About this exercise: Copy each line containing "store" from the listing below.

§

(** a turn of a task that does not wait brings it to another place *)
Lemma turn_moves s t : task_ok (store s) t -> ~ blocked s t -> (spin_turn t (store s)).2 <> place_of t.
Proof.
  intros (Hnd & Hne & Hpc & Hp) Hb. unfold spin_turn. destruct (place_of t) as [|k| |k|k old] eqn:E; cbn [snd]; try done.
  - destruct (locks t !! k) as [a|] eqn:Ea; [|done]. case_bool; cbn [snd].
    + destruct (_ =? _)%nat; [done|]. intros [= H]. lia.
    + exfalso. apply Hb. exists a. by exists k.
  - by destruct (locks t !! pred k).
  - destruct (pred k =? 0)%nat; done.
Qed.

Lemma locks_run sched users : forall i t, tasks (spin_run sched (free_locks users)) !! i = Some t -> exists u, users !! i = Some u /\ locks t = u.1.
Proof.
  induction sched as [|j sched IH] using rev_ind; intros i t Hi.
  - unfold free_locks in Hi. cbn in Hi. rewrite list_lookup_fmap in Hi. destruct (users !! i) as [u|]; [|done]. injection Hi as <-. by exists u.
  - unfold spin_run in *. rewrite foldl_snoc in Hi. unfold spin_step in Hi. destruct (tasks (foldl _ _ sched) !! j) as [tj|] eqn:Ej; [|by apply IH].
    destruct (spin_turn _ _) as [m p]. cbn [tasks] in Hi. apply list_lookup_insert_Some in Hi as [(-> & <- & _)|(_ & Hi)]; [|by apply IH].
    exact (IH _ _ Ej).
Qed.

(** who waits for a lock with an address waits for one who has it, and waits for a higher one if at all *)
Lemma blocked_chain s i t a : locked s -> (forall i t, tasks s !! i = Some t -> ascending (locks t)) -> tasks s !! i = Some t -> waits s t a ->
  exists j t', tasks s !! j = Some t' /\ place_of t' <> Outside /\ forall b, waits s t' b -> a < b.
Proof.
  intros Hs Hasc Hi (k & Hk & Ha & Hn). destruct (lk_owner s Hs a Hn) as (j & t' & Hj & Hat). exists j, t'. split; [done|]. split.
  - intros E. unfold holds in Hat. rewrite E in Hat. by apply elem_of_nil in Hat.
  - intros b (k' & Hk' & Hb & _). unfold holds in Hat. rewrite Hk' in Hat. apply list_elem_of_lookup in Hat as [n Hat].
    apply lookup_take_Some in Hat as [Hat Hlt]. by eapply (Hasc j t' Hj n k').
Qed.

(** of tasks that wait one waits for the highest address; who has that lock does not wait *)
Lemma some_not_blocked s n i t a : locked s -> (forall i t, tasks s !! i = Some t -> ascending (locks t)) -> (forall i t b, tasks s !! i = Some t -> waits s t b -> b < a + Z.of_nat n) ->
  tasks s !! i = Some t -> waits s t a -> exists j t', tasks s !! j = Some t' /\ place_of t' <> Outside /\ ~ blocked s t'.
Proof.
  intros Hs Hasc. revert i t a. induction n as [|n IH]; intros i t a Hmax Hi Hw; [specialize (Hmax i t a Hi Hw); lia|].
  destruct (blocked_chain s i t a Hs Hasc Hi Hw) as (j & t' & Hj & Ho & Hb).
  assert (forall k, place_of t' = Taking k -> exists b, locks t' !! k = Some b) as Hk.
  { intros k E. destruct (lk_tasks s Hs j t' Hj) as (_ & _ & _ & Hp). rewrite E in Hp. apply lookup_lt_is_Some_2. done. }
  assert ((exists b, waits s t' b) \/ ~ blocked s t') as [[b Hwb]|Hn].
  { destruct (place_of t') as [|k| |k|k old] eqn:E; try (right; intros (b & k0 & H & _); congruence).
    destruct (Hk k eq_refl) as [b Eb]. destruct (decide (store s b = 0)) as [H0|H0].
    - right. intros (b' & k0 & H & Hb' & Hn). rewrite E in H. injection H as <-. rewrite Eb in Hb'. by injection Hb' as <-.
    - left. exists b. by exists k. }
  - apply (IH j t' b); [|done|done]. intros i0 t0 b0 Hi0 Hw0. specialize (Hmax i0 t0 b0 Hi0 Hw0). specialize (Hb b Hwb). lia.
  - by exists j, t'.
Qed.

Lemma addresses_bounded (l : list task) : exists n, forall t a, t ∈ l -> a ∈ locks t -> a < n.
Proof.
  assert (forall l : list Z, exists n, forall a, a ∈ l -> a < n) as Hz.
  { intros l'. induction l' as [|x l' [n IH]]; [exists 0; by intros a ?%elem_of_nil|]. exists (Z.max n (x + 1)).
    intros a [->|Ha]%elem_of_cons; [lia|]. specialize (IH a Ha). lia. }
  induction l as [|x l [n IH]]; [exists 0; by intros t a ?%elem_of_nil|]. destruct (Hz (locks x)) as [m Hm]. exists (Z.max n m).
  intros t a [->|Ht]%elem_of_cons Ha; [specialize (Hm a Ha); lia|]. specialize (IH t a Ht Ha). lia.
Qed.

§

Exercise output:
Lemma turn_moves s t : task_ok (store s) t -> ~ blocked s t -> (spin_turn t (store s)).2 <> place_of t.
    destruct (Hk k eq_refl) as [b Eb]. destruct (decide (store s b = 0)) as [H0|H0].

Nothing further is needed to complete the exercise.